» **Required work**: Of all the lines below, return only those starting with the line holding "- unfold sizeof_head, sizeof_foot." and going on through the line holding "destruct (real_size_ok size", exactly as written.

(Stored items)
>>>

Lemma merge_prev_exec s hp hi pre size post pre' size' :
  tiles s hp hi (pre ++ Blk size true :: post) → join_prev pre size = (pre', size') →
  ∃ m', free_merge_prev hp (hp + sizeof_heap + total pre) s = Ok (tt, set_mem (λ _, m') s) ∧
    tiles (set_mem (λ _, m') s) hp hi (pre' ++ Blk size' true :: post) ∧
    changed (hp + sizeof_heap + total pre') (hp + sizeof_heap + total pre' + size') (mm_mem s) m'.
Proof.
  intros Ht Hj. destruct (tiles_at _ _ _ _ _ _ Ht) as (Hs & Hp & Hend & Hmax & Hp4 & Hbok & Hrep & _).
  set (p := hp + sizeof_heap + total pre) in *. pose proof Hs as (Hlo & Hhi & _).
  pose proof Hrep as (Hsize & _). pose proof Hbok as [Hb24 _]. cbn [b_size] in *.
  unfold free_merge_prev. addr_unfold. erewrite bind_ok by (by apply ld_ok).
  assert (Hstop : pre' = pre → size' = size →
    ∃ m', Ok (tt, s) = Ok (tt, set_mem (λ _, m') s) ∧
      tiles (set_mem (λ _, m') s) hp hi (pre' ++ Blk size' true :: post) ∧
      changed (hp + 20 + total pre') (hp + 20 + total pre' + size') (mm_mem s) m').
  { intros -> ->. exists (mm_mem s). by destruct s. }
  unfold join_prev in Hj. destruct pre as [|q pre _] using rev_ind.
  { injection Hj as <- <-. replace (hp + 20 <? p) with false by (unfold p; cbn [total]; lia).
    by apply Hstop. }
  rewrite last_snoc, removelast_last in Hj. rewrite <- app_assoc in Ht. cbn [app] in Ht.
  destruct (tiles_at _ _ _ _ _ _ Ht) as (Hsq & Hq & Hqend & _ & Hq4 & [Hq24 Hqd4] & Hqrep & Hqchk).
  pose proof Ht as (_ & _ & _ & _ & _ & _ & [Hpre _]%Forall_app & _). pose proof (total_nonneg _ Hpre).
  set (pq := hp + sizeof_heap + total pre) in *.
  assert (Hpq : p = pq + b_size q).
  { unfold p, pq. rewrite total_app. cbn [total]. unfold sizeof_heap. lia. }
  clearbody p. subst p. pose proof Hqrep as (Hqsize & Hqfree & _ & _ & _ & Hqfoot).
  replace (hp + 20 <? pq + b_size q) with true by (unfold pq, sizeof_heap in *; lia).
  rewrite (wrap_small (pq + b_size q - 8)) by addr_lia. cbv zeta.
  erewrite bind_ok by (apply ld_ok; cell Hqfoot). rewrite wrap_small by addr_lia.
  replace (pq + b_size q - b_size q) with pq by lia.
  erewrite bind_ok by exact Hqchk. erewrite bind_ok by (by apply ld_ok).
  destruct (b_free q) eqn:Eq; injection Hj as <- <-.
  - rewrite bool_decide_eq_true_2 by done. erewrite bind_ok by (by apply ld_ok).
    erewrite bind_ok by (by apply ld_ok). rewrite wrap_small by addr_lia.
    apply (tiles_merge s hp hi pre [q; Blk size true]); [done|done|cbn; lia|].
    destruct Hbok as [_ Hb4]. split; cbn [b_size] in *; [lia|by apply Z.divide_add_r].
  - rewrite bool_decide_eq_false_2 by (by intros []). by apply Hstop.
Qed.
(** Carving a block of an existing heap. *)
Lemma carve_effect s hs1 h pre b post hs2 need m' :
  mm_inv hl s (hs1 ++ h :: hs2) → h_blocks h = pre ++ b :: post → b_free b = true →
  24 ≤ need ≤ b_size b →
  let p := heap_start h + total pre in
  changed p (p + b_size b) (mm_mem s) m' →
  ∃ n, need - 24 ≤ n ∧ alloc_effect (hs1 ++ h :: hs2) (mm_mem s) (p + sizeof_head) n m'
    (hs1 ++ Heap (h_addr h) (h_frames h) (pre ++ carve need b ++ post) :: hs2).
Proof.
  intros Hinv Hbs Hb Hneed p Hc.
  destruct (mm_inv_ok _ _ _ h Hinv ltac:(set_solver)) as ((_ & _ & _ & _ & _ & Hok & Htot & _) & _).
  rewrite Hbs in Hok, Htot. apply Forall_app in Hok as [Hpre Hok]. apply Forall_cons in Hok as [[Hb24 _] Hpost].
  rewrite total_app in Htot. cbn [total] in Htot.
  pose proof (total_nonneg _ Hpre). pose proof (total_nonneg _ Hpost).
  exists ((if need + 24 <? b_size b then need else b_size b) - sizeof_head - sizeof_foot).
  assert (Hn : need - 24 ≤ (if need + 24 <? b_size b then need else b_size b) - sizeof_head - sizeof_foot
    ≤ b_size b - 24) by (unfold sizeof_head, sizeof_foot; case_match; lia).
  set (n := _ - sizeof_foot) in *. split; [lia|].
  assert (Hsep : ∀ q k, allocated (hs1 ++ h :: hs2) q k → 0 ≤ k ∧ (q + k ≤ p ∨ p + b_size b ≤ q)).
  { intros q k [Hin|Hin]%allocated_cons.
    - rewrite Hbs, allocs_app in Hin. cbn in Hin. rewrite Hb in Hin. cbn in Hin.
      fold p in Hin. apply elem_of_app in Hin as [Hin|Hin]; apply allocs_range in Hin; [addr_lia|done|addr_lia|done].
    - apply allocated_allocs in Hin as (g & Hg & Hin).
      destruct (heap_apart hl _ _ _ _ _ Hinv Hg) as [Hg' Hap].
      destruct (allocated_range _ _ _ _ _ Hinv Hg' Hin) as (? & ? & ?). unfold p. addr_lia. }
  split_and!.
  - intros q k a Hq Ha. apply Hc. destruct (Hsep q k Hq) as [? [?|?]]; lia.
  - intros q k. rewrite !allocated_cons. cbn [h_addr h_frames h_blocks].
    change (heap_start (Heap _ _ _)) with (heap_start h).
    rewrite Hbs, !allocs_app, allocs_carve, total_carve by done. cbn [allocs]. rewrite Hb. fold p n.
    rewrite !elem_of_app, list_elem_of_singleton. rewrite elem_of_nil. tauto.
  - intros q k Hq. destruct (Hsep q k Hq) as [? [?|?]]; unfold sizeof_head in *; lia.
Qed.

(** Adding a heap with one allocated block. *)
Lemma grow_effect s hs need base m' :
  mm_inv hl s hs → need_ok need → heap_ok (new_heap base need) →
  (∀ g a, g ∈ hs → h_addr g + 8 ≤ a < heap_end g → m' !! a = (mm_mem s : gmap Z Z) !! a) →
  (∀ g, g ∈ hs → heap_end g ≤ base ∨ heap_end (new_heap base need) ≤ h_addr g) →
  ∃ n, need - 24 ≤ n ∧ alloc_effect hs (mm_mem s) (heap_start (new_heap base need) + sizeof_head) n m'
    (hs ++ [new_heap base need]).
Proof.
  intros Hinv Hneed Hok Hsame Hdis. destruct (frames_for_spec _ Hneed) as (_ & Hroom & _).
  assert (Ha : allocs (heap_start (new_heap base need)) (h_blocks (new_heap base need)) =
    [(heap_start (new_heap base need) + sizeof_head,
      (if need + 24 <? frames_for need * FRAME_SIZE - sizeof_heap then need
       else frames_for need * FRAME_SIZE - sizeof_heap) - sizeof_head - sizeof_foot)])
    by (by apply allocs_carve).
  eexists. split; [|split_and!].
  2: { intros q k a (g & Hg & Hin)%allocated_allocs Hr.
       destruct (allocated_range _ _ _ _ _ Hinv Hg Hin) as (? & ? & ?). apply (Hsame g); [done|lia]. }
  2: { intros q k. rewrite allocated_cons, Ha, app_nil_r, list_elem_of_singleton. reflexivity. }
  - unfold sizeof_head, sizeof_foot. case_match; unfold sizeof_heap in *; lia.
  - intros q k (g & Hg & Hin)%allocated_allocs.
    destruct (allocated_range _ _ _ _ _ Hinv Hg Hin) as (? & ? & ?).
    destruct Hok as (_ & _ & _ & _ & _ & Hbok & Htot & _).
    destruct (allocs_range _ _ _ _ Hbok ltac:(rewrite Ha; left)) as (? & ? & Hlast).
    cbn [new_heap h_addr] in *. rewrite Htot in Hlast.
    unfold heap_start, sizeof_heap, sizeof_head, sizeof_foot in *. cbn [new_heap h_addr] in *.
    destruct (Hdis g Hg); lia.
Qed.

(** A payload is not at [NULL], and aligned. *)
Lemma payload_pointer h pre b post :
  heap_ok h → h_blocks h = pre ++ b :: post →
  heap_start h + total pre + sizeof_head ≠ NULL ∧ (4 | heap_start h + total pre + sizeof_head).
Proof.
  intros (Hlo & _ & [k Hk] & _ & _ & Hok & _) Hbs. rewrite Hbs in Hok.
  apply Forall_app in Hok as [Hpre _]. pose proof (total_nonneg _ Hpre).
  destruct (total_div _ Hpre) as [k2 Hk2]. split; [unfold NULL; addr_lia|].
  exists (k * 1024 + k2 + 9). addr_lia.
Qed.

Lemma malloc_safe_exec fuel s hs size :
  mm_inv hl s hs → 0 ≤ size ≤ HEAP_BLOCK_SIZE_MAX → fuel_ok fuel hs →
  ∃ p s' hs', malloc hl fuel size s = Ok (p, s') ∧ mm_inv hl s' hs' ∧
    mm_status s' = mm_status s ∧
    ((p = NULL ∧ hs' = hs ∧ mm_mem s' = mm_mem s) ∨
     (p ≠ NULL ∧ (4 | p) ∧ ∃ n, size ≤ n ∧ alloc_effect hs (mm_mem s) p n (mm_mem s') hs')).
Proof.
  intros Hinv Hsize Hfuel.
  destruct (malloc_exec hl fuel s hs size Hinv Hsize Hfuel) as (p & s' & hs' & He & (Hinv' & Hspec) & Hst).
  destruct (real_size_ok size Hsize) as (Hneed & Hroom & _). pose proof Hneed as (Hn & Hn4 & Hnmax).
  exists p, s', hs'. do 3 (split; [done|]).
  pose proof payload_pointer as Hptr.
  destruct (find_heap (real_size size) hs) as [[[[[[hs1 h] pre] b] post] hs2]|] eqn:Hfind.
  - destruct Hspec as (-> & -> & Hfr & Hc). right.
    destruct (find_heap_some _ _ _ _ _ _ _ _ Hfind) as (-> & Hfit & _).
    destruct (find_fit_some _ _ _ _ _ Hfit) as (Hbs & Hb & Hle & _).
    destruct (mm_inv_ok _ _ _ h Hinv ltac:(set_solver)) as (Hok & _).
    destruct (Hptr h pre b post Hok Hbs) as [? ?]. split; [done|]. split; [done|].
    destruct (carve_effect s hs1 h pre b post hs2 (real_size size) (mm_mem s') Hinv Hbs Hb ltac:(lia) Hc)
      as (n & ? & ?). exists n. split; [lia|done].
  - destruct (frame_alloc _ _ _) as [[rc phys] f] eqn:Hfa. destruct Hspec as (Hfr & Hspec).
    case_bool_decide as Hrc; [|by left]. right. destruct Hspec as (-> & -> & Hsame & Hdis).
    assert (Hok : heap_ok (new_heap (phys + ADDR_PREFIX_KSEG0) (real_size size)))
      by (apply (mm_inv_ok _ _ _ _ Hinv'); set_solver).
    assert (Hne : ∃ b post, h_blocks (new_heap (phys + ADDR_PREFIX_KSEG0) (real_size size)) = [] ++ b :: post).
    { destruct Hok as (_ & _ & _ & _ & Hne & _). destruct (h_blocks _); [done|eauto]. }
    destruct Hne as (b & post & Hbs). destruct (Hptr _ _ _ _ Hok Hbs) as [? ?].
    cbn [total] in *. rewrite Z.add_0_r in *. split; [done|]. split; [done|].
    destruct (grow_effect s hs (real_size size) _ (mm_mem s') Hinv Hneed Hok Hsame Hdis) as (n & ? & ?).
    exists n. split; [lia|done].
Qed.

(** No other payload starts where the payload of [b] does. *)
Lemma alloc_unique s hs1 h pre b post hs2 :
  mm_inv hl s (hs1 ++ h :: hs2) → h_blocks h = pre ++ b :: post →
  let p := heap_start h + total pre + sizeof_head in
  (∀ q k, (q, k) ∈ allocs (heap_start h) pre → q ≠ p) ∧
  (∀ q k, (q, k) ∈ allocs (heap_start h + total pre + b_size b) post → q ≠ p) ∧
  (∀ q k, allocated (hs1 ++ hs2) q k → q ≠ p).
Proof.
  intros Hinv Hbs p.
  destruct (mm_inv_ok _ _ _ h Hinv ltac:(set_solver)) as ((_ & _ & _ & _ & _ & Hok & Htot & _) & _).
  rewrite Hbs in Hok, Htot. apply Forall_app in Hok as [Hpre Hok]. apply Forall_cons in Hok as [[Hb24 _] Hpost].
  rewrite total_app in Htot. cbn [total] in Htot. unfold p.
  pose proof (total_nonneg _ Hpre). pose proof (total_nonneg _ Hpost). split_and!.
  - intros q k Hin. apply allocs_range in Hin; [|done]. addr_lia.
  - intros q k Hin. apply allocs_range in Hin; [|done]. addr_lia.
  - intros q k (g & Hg & Hin)%allocated_allocs.
    destruct (heap_apart hl _ _ _ _ _ Hinv Hg) as [Hg' Hap].
    destruct (mm_inv_ok _ _ _ g Hinv Hg') as ((_ & _ & _ & _ & _ & Hgok & Hgtot & _) & _).
    apply allocs_range in Hin; [|done]. addr_lia.
Qed.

<<<

» **Solution to this exercise**:
  - unfold sizeof_head, sizeof_foot. case_match; unfold sizeof_heap in *; lia.
  - intros q k (g & Hg & Hin)%allocated_allocs.
    destruct (allocated_range _ _ _ _ _ Hinv Hg Hin) as (? & ? & ?).
    destruct Hok as (_ & _ & _ & _ & _ & Hbok & Htot & _).
    destruct (allocs_range _ _ _ _ Hbok ltac:(rewrite Ha; left)) as (? & ? & Hlast).
    cbn [new_heap h_addr] in *. rewrite Htot in Hlast.
    unfold heap_start, sizeof_heap, sizeof_head, sizeof_foot in *. cbn [new_heap h_addr] in *.
    destruct (Hdis g Hg); lia.
Qed.

(** A payload is not at [NULL], and aligned. *)
Lemma payload_pointer h pre b post :
  heap_ok h → h_blocks h = pre ++ b :: post →
  heap_start h + total pre + sizeof_head ≠ NULL ∧ (4 | heap_start h + total pre + sizeof_head).
Proof.
  intros (Hlo & _ & [k Hk] & _ & _ & Hok & _) Hbs. rewrite Hbs in Hok.
  apply Forall_app in Hok as [Hpre _]. pose proof (total_nonneg _ Hpre).
  destruct (total_div _ Hpre) as [k2 Hk2]. split; [unfold NULL; addr_lia|].
  exists (k * 1024 + k2 + 9). addr_lia.
Qed.

Lemma malloc_safe_exec fuel s hs size :
  mm_inv hl s hs → 0 ≤ size ≤ HEAP_BLOCK_SIZE_MAX → fuel_ok fuel hs →
  ∃ p s' hs', malloc hl fuel size s = Ok (p, s') ∧ mm_inv hl s' hs' ∧
    mm_status s' = mm_status s ∧
    ((p = NULL ∧ hs' = hs ∧ mm_mem s' = mm_mem s) ∨
     (p ≠ NULL ∧ (4 | p) ∧ ∃ n, size ≤ n ∧ alloc_effect hs (mm_mem s) p n (mm_mem s') hs')).
Proof.
  intros Hinv Hsize Hfuel.
  destruct (malloc_exec hl fuel s hs size Hinv Hsize Hfuel) as (p & s' & hs' & He & (Hinv' & Hspec) & Hst).
  destruct (real_size_ok size Hsize) as (Hneed & Hroom & _). pose proof Hneed as (Hn & Hn4 & Hnmax).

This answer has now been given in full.